Understanding Professional Community and Professional Identity
Through The Experiences Of Bahraini Teachers Working With
British Teachers In A Partnership Project.
James Underwood
University of Northampton
and
University of Cambridge, Wolfson College
(full paper available on researchgate.net or academia.edu (type: James Underwood
Northampton University’ or write to me at [email protected])
In this presentation, in order, I will
discuss:
• the context (about me, its position within a
current discussion, methodology, method,
research questions).
• four themes that emerged from these interviews,
using extracts from the interviews and my
memo-ing process.
About me:
• Teacher for 20 years in Cambridgeshire.
• President of the UK teachers union, the
NASUWT (Cambridgeshire).
• PhD student University of Cambridge
• Principal Lecturer at the University of
Northampton, teachers’ CPD.
The Context
• This paper relates to a paper I presented at ECER 2014 and
to one I will present on Friday.

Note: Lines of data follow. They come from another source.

Definition qstep (s : tsq) (p : qpc) (e : qev) : tsq * qpc :=
  match e, p with
  | QStart o, QIdle _ => (s, match o with QEnqueue x => QPutLock x | QDequeue => QTakeLock | QWaitDequeue => QWaitLock | QBreakAllWait => QBreak end)
  | QStart _, _ => (s, p)
  | QStep _, QIdle _ => (s, p)
  | QStep _, QUnlock r => (with_mutex s false, QIdle r)
  | QStep _, (QPutLock _ | QPut _ | QNotify) => TSQ_Enqueue s p
  | QStep _, (QTakeLock | QTake) => TSQ_Dequeue s p
  | QStep b, (QWaitLock | QPred | QSleep | QBlocked | QWoken | QTest) => TSQ_WaitDequeue s p b
  | QStep _, (QBreak | QBreakNotify) => TSQ_BreakAllWait s p
  end.

Definition q_conf : conf := Conf q_new (fun _ => QIdle None).

(** Who holds the mutex, who waits, and who is on its way to an element or to a notification. *)
Definition q_locked (p : qpc) : bool :=
  match p with QPut _ | QNotify | QTake | QPred | QSleep | QTest | QUnlock _ => true | _ => false end.
Definition q_waits (p : qpc) : bool := match p with QBlocked => true | _ => false end.
Definition q_awake (p : qpc) : bool := match p with QNotify | QPred | QWoken | QTest => true | _ => false end.

Lemma tracks_step {L} (f : L -> bool) (g : nat -> L) t p S :
  tracks f g S -> exists S', tracks f (<[t := p]> g) S' /\ (size S' + Nat.b2n (f (g t)) = size S + Nat.b2n (f p))%nat.
Proof.
  intros Hs. destruct (f (g t)) eqn:Hg, (f p) eqn:Hp; cbn.
  - exists S. split; [apply tracks_same; [done|congruence]|lia].
  - destruct (tracks_del f g t p S) as [? ?]; [done..|]. eexists. split; [done|lia].
  - destruct (tracks_add f g t p S) as [? ?]; [done..|]. eexists. split; [done|lia].
  - exists S. split; [apply tracks_same; [done|congruence]|lia].
Qed.

Record q_inv (s : tsq) (g : nat -> qpc) : Prop := {
  qi_mutex : mutex_inv q_locked g (mutex s);
  qi_fifo : ins s = outs s ++ items s;
  qi_sleep : forall t, g t = QSleep -> items s = [];
  qi_test : forall t, g t = QTest -> break_all s = true \/ items s <> [];
  qi_break : forall t, g t = QBreakNotify -> break_all s = true;
  qi_signals : (signals (cond s) <= waiters (cond s))%nat;
  qi_waits : exists B, tracks q_waits g B /\ size B = waiters (cond s);
  qi_awake : exists W, tracks q_awake g W /\
    (break_all s = false -> (signals (cond s) < waiters (cond s))%nat -> (length (items s) <= signals (cond s) + size W)%nat)
}.

(** A step of [t] from [s] to [s'], by what it has to show. *)
Lemma tsq_inv_step s g t s' p :
  q_inv s g ->
  mutex_inv q_locked (<[t := p]> g) (mutex s') ->
  ins s' = outs s' ++ items s' ->
  (items s' = items s \/ q_locked (g t) = true /\ p <> QSleep /\ p <> QTest) ->
  (break_all s = true -> break_all s' = true) ->
  (p = QSleep -> items s' = []) -> (p = QTest -> break_all s' = true \/ items s' <> []) ->
  (p = QBreakNotify -> break_all s' = true) ->
  (signals (cond s') <= waiters (cond s'))%nat ->
  (waiters (cond s') + Nat.b2n (q_waits (g t)) = waiters (cond s) + Nat.b2n (q_waits p))%nat ->
  (break_all s' = false -> (signals (cond s') < waiters (cond s'))%nat ->
   length (items s') = 0%nat \/ (signals (cond s) < waiters (cond s))%nat /\
   (length (items s') + signals (cond s) + Nat.b2n (q_awake (g t)) <= length (items s) + signals (cond s') + Nat.b2n (q_awake p))%nat) ->
  q_inv s' (<[t := p]> g).
Proof.
  intros [Hm Hf Hsl Ht Hb Hsg (B & HB & HBs) (W & HW & HWs)] Hm' Hf' Hit Hbr Hps Hpt Hpb Hsg' Hw Ha.
  assert (Hoth : forall u, u <> t -> q_locked (g u) = true -> items s' = items s).
  { intros u Hu Hl. destruct Hit as [?|[Hl' _]]; [done|]. destruct Hu. by apply (proj1 Hm). }
  split; try done.
  - intros u. thread_cases u t; [by intros ->; auto|]. intros Hg. rewrite (Hoth u); [by apply (Hsl u)|done|by rewrite Hg].
  - intros u. thread_cases u t; [by intros ->; auto|]. intros Hg. rewrite (Hoth u); [|done|by rewrite Hg]. destruct (Ht u Hg); auto.
  - intros u. thread_cases u t; [by intros ->; auto|]. intros Hg. eauto.
  - destruct (tracks_step q_waits g t p B HB) as (B' & ? & ?). exists B'. split; [done|lia].
  - destruct (tracks_step q_awake g t p W HW) as (W' & ? & ?). exists W'. split; [done|]. intros Hb' Hlt.
    assert (break_all s = false) by (destruct (break_all s); [by rewrite Hbr in Hb'|done]).
    destruct (Ha Hb' Hlt) as [?|[? ?]]; [lia|]. specialize (HWs ltac:(done) ltac:(done)). lia.
Qed.
(** The state stays, or only the mutex changes, and [t] goes where nothing is asserted. *)
Definition q_plain (p : qpc) : bool := match p with QSleep | QTest | QBreakNotify | QBlocked => false | _ => true end.

Lemma q_inv_keep s g t p b :
  q_inv s g -> mutex_inv q_locked (<[t := p]> g) b -> q_plain p = true -> q_waits (g t) = false -> (q_awake (g t) = true -> q_awake p = true) ->
  q_inv (with_mutex s b) (<[t := p]> g).
Proof.
  intros Hi Hm Hp Hw Ha. pose proof Hi as []. apply (tsq_inv_step s); cbn; try done; try (by intros ->); [by left|rewrite Hw; by destruct p; cbn in *; try done; lia|].
  intros _ ?. right. split; [done|]. destruct (q_awake (g t)); [rewrite Ha by done|]; cbn; lia.
Qed.

Lemma q_inv_stay s g t p :
  q_inv s g -> q_locked p = q_locked (g t) -> q_plain p = true -> q_waits (g t) = false -> (q_awake (g t) = true -> q_awake p = true) ->
  q_inv s (<[t := p]> g).
Proof. intros Hi Hl Hp Hw Ha. destruct s. apply (q_inv_keep _ _ _ _ mutex0 Hi); try done. apply mutex_keep; [by apply Hi|done]. Qed.

Lemma q_inv_self s g t : q_inv s g -> q_inv s (<[t := g t]> g).
Proof.
  intros Hi. pose proof Hi as []. apply (tsq_inv_step s); try done; [by apply mutex_keep|by left|eauto..|].
  intros _ ?. right. split; [done|lia].
Qed.

Lemma q_inv_acquire s g t p' :
  q_inv s g -> q_waits (g t) = false -> (q_awake (g t) = true -> q_awake p' = true) -> q_plain p' = true ->
  q_inv (acquire s (g t) p').1 (<[t := (acquire s (g t) p').2]> g).
Proof.
  intros Hi Hw Ha Hp. unfold acquire. destruct (mutex s) eqn:Hm; cbn [fst snd]; [by apply q_inv_self|].
  apply q_inv_keep; try done. apply mutex_acquire. rewrite <- Hm. apply Hi.
Qed.

Lemma take_inv s g t : q_inv s g -> q_locked (g t) = true -> q_waits (g t) = false -> (g t = QTest -> items s <> []) ->
  (q_awake (g t) = true -> g t = QTest) ->
  q_inv (take s).2 (<[t := QUnlock (take s).1]> g).
Proof.
  intros Hi Hl Hw Ht Ha. pose proof Hi as [Hm Hf _ _ _ Hsg _ _]. unfold take. destruct (items s) as [|x q] eqn:Hit; cbn [fst snd].
  - apply q_inv_stay; try done. intros Hx%Ha. by destruct (Ht Hx).
  - apply (tsq_inv_step s); cbn; try done; rewrite ?Hit, ?Hw; try done; [by apply mutex_keep|by rewrite <- (assoc (++))|auto|].
    intros _ ?. right. split; [done|]. destruct (q_awake (g t)); cbn; lia.
Qed.

Lemma q_woken s g t b c : q_inv s g -> g t = QBlocked -> cv_wake (cond s) b = Some c -> q_inv (with_cond s c) (<[t := QWoken]> g).
Proof.
  intros Hi Hg Hc. pose proof Hi as [Hm Hf _ _ _ Hsg (B & HB & HBs) _].
  assert (0 < waiters (cond s))%nat.
  { rewrite <- HBs. assert (t ∈ B) by (apply HB; by rewrite Hg). destruct (size B) eqn:Es; [|lia]. apply tracks_empty_size in Es. set_solver. }
  assert (waiters c = waiters (cond s) - 1 /\ (signals (cond s) <= S (signals c)) /\ signals c <= waiters c /\ (signals (cond s) = 0 -> signals c = 0) /\ (signals (cond s) <> 0 -> S (signals c) = signals (cond s)))%nat as (? & ? & ? & ? & ?).
  { unfold cv_wake in Hc. destruct (signals (cond s)); [destruct b|]; simplify_eq/=; lia. }
  apply (tsq_inv_step s); rewrite ?Hg; cbn; try done; [by apply mutex_keep; rewrite ?Hg|by left|lia|]. intros _ ?. right. lia.
Qed.
(** A queue used by one thread is a list: whatever the sequence of calls, each returns what it would of a
    list, [Size] is the length (modulo 2^64), no deleted node is accessed or deleted again, and all nodes
    but one per element and one in front have been deleted. *)
Theorem unbounded_queue_refines_list ops :
  let r := solo_run (UnboundedQueue_new dflt) ops in let r' := list_run [] ops in
  r.1 = r'.1 /\ Size r.2 = u64 (Z.of_nat (length r'.2)) /\ bad r.2 = false /\
  length (filter (fun n => deleted n = false) (nodes r.2)) = S (length r'.2).
Proof.
  destruct (solo_run_ok ops (UnboundedQueue_new dflt) []) as [He (dead & d & Hn & Hdead & _ & _ & Hs & Hb)].
  { by exists [], dflt. }
  intros r r'. fold r r' in He, Hn, Hs, Hb. split; [done|]. split; [done|]. split; [done|]. rewrite Hn, filter_app.
  rewrite (filter_none_elem _ dead), (filter_id_elem _ (live _ _ _)); [by rewrite app_nil_l, length_live| |].
  - intros n [i Hi]%list_elem_of_lookup. by eapply live_alive.
  - intros n Hin Hd. rewrite Forall_forall in Hdead. by rewrite Hdead in Hd.
Qed.
End Solo.
Lemma gone_step c ev j :
  static_inv (shared c) (pcs c) -> queue_inv (shared c) (pcs c) -> gone (shared c) (pcs c) j ->
  gone (shared (exec1 (tstep dflt) c ev)) (pcs (exec1 (tstep dflt) c ev)) j.
Proof.
  intros Hs Hq [Hout Hown]. split; [by apply out_step|]. pose proof Hout as (_ & Hnq & _). cbn. intros u. thread_cases u ev.1; [|done].
  intros [?|[(i & k & _ & Hin)|(r & k & He)]]%owned_step; [by eapply Hown|by eapply Hnq|].
  pose proof (q_pc _ _ Hq ev.1) as Hp. rewrite He in Hp. destruct Hp as (_ & -> & Hk).
  by eapply Hnq, list_elem_of_lookup_2.
Qed.

(** The assertion of a thread that does not act. *)
Lemma pc_queue_stable c ev u :
  static_inv (shared c) (pcs c) -> locks_inv (shared c) (pcs c) -> queue_inv (shared c) (pcs c) -> u <> ev.1 ->
  pc_queue (shared (exec1 (tstep dflt) c ev)) (pcs (exec1 (tstep dflt) c ev)) (pcs c u).
Proof.
  intros Hs Hl Hq Hne. pose proof (q_pc _ _ Hq u) as Hu.
  set (s' := shared (exec1 (tstep dflt) c ev)).
  assert (forall d, holding (pcs c u) = Some d -> id_cr_ s' !! d = id_cr_ (shared c) !! d) as Hid.
  { intros d Hd. destruct (id_cr_step dflt (shared c) (pcs c ev.1) ev.2) as [He|[(r & Hp & _ & _ & He)|(d' & j' & r & Hp & _ & _ & _ & _ & He)]];
      subst s'; cbn; rewrite He; [done|apply lookup_insert_ne|apply lookup_delete_ne].
    all: intros Heq; apply Hne; eapply holder_unique; [done..|]; rewrite Hp; cbn; congruence. }
  assert (forall i, writing (pcs c u) = Some i -> cr_group s' i = cr_group (shared c) i) as Hw.
  { intros i Hd. destruct (cr_group_step dflt (shared c) (pcs c ev.1) ev.2 i) as [He|[(r & Hp & _ & -> & _)|(r & k & j & Hp & _ & -> & _)]];
      [exact He|..].
    all: destruct Hne; eapply writer_unique; [done..|]; by rewrite Hp. }
  assert (forall r, removing (pcs c u) = Some (obj r) -> holding (pcs c u) = Some (crid r) -> ref_ok (shared c) r ->
    obj r ∈ cr_group (shared c) (prio r) -> obj r ∈ cr_group s' (prio r)) as Hin.
  { intros r _ Hh (_ & Hc & _) Hj. destruct (cr_group_step dflt (shared c) (pcs c ev.1) ev.2 (prio r)) as [He|[(r' & Hp & _ & _ & He)|(r' & k & j & Hp & _ & Hpr & He)]];
      subst s'; cbn; rewrite He; [done|set_solver|].
    pose proof (q_pc _ _ Hq ev.1) as Hx. pose proof (st_pc _ _ Hs ev.1) as Hr. rewrite Hp in Hx, Hr.
    destruct Hx as (_ & -> & Hk). destruct Hr as [(_ & Hc' & _) _].
    rewrite Hpr. eapply elem_of_delete; [done| |congruence]. intros He'.
    apply Hne. eapply holder_unique; [done..|]. rewrite Hp. cbn. congruence. }
  pose proof (st_pc _ _ Hs u) as Hr. revert Hu Hr Hid Hw Hin.
  destruct (pcs c u); cbn [pc_queue pc_ok holding writing removing]; try done; intros Hu Hr Hid Hw Hin.
  - by rewrite Hid.
  - by rewrite Hid.
  - destruct Hu as [Hu ?]. rewrite Hid by done. eauto.
  - destruct Hu as [Hu ?]. rewrite Hid by done. eauto.
  - by rewrite Hid, Hw.
  - by rewrite Hid, Hw.
  - destruct Hu as [-> ?]. by eauto using out_step.
  - destruct Hu as [-> ?]. by eauto using gone_step.
Qed.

They are part of an on going
conversation with colleagues from the University of
Northampton and elsewhere.*
• Both other papers present a concept framework used as a
deductive framework.
• This paper presents just five codes discovered in the interview
data.
• It also fits within my PhD, the title of which is - ‘do teachers
who are engaged in working with colleagues from other
nations perceive themselves to be part of an international
community of fellow professionals?’
• *All are available at researchgate.net / academia.edu / or james.underwood’northampton.ac.uk.
As regards the background to this paper: in preparation
for my doctoral study I interviewed four teachers from
Bahrain, engaged in teacher networking via programmes
arranged by the British Council (an initial scoping study).
RESEARCH QUESTIONS
• do teachers who are engaging in networking
programmes that cross national boundaries perceive
themselves as belonging to a community of fellow
professionals?
• if so how do they define this community?
• in what ways, if any, does participation in such projects
or programmes shape their professional identity?
The methodological framework:
Influenced by: grounded theory, interpretivism, social
constructionism, Paulo Freire
Also by emerging researchers:
• Selena Yuan: arts based reflections.
• Majda Joshevska and Caroline Creaby: both exploring
identity within a practice based context.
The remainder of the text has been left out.